* TASK REQUIREMENTS *
In the listing below, every line with the word "destruct" needs to be copied.

* INFORMATION GIVEN *
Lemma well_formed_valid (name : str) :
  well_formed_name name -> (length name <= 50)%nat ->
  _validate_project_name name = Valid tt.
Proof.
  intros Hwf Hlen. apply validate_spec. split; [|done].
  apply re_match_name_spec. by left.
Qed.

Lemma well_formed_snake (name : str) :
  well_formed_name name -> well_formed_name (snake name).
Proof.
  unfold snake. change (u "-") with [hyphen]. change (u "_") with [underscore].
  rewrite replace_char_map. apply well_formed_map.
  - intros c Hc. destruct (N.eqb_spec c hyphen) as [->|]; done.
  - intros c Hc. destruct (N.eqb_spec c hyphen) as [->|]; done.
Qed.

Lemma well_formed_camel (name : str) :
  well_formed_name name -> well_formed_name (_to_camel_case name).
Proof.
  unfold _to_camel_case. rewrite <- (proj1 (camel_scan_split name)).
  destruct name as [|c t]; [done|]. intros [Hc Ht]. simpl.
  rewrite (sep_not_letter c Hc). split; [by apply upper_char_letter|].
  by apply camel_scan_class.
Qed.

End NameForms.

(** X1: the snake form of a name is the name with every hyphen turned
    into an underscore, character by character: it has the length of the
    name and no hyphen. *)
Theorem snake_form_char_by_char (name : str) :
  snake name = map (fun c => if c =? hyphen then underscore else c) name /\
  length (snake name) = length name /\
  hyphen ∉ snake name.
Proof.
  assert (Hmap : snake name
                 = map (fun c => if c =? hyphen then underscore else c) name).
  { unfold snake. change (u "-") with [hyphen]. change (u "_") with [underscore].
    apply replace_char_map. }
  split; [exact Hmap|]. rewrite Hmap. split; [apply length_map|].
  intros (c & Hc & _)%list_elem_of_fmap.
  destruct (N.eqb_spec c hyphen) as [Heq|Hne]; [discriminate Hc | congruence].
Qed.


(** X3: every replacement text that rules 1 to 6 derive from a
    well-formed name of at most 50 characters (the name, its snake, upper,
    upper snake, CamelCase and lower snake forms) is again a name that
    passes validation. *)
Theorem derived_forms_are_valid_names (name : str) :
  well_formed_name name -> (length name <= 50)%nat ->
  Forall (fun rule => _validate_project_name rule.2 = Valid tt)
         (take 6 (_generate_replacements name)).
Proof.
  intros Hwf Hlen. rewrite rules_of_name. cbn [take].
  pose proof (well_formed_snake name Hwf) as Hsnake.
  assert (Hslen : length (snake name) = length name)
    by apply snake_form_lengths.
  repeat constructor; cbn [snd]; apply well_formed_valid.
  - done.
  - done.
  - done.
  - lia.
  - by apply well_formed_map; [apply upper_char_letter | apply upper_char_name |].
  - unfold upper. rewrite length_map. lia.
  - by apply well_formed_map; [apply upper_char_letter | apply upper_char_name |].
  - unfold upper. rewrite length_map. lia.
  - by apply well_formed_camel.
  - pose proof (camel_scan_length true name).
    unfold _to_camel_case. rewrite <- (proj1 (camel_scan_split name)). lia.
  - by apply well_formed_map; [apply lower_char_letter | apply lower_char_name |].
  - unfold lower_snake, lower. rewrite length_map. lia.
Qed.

* ANSWER BELOW *
  - intros c Hc. destruct (N.eqb_spec c hyphen) as [->|]; done.
  - intros c Hc. destruct (N.eqb_spec c hyphen) as [->|]; done.
  destruct name as [|c t]; [done|]. intros [Hc Ht]. simpl.
  destruct (N.eqb_spec c hyphen) as [Heq|Hne]; [discriminate Hc | congruence].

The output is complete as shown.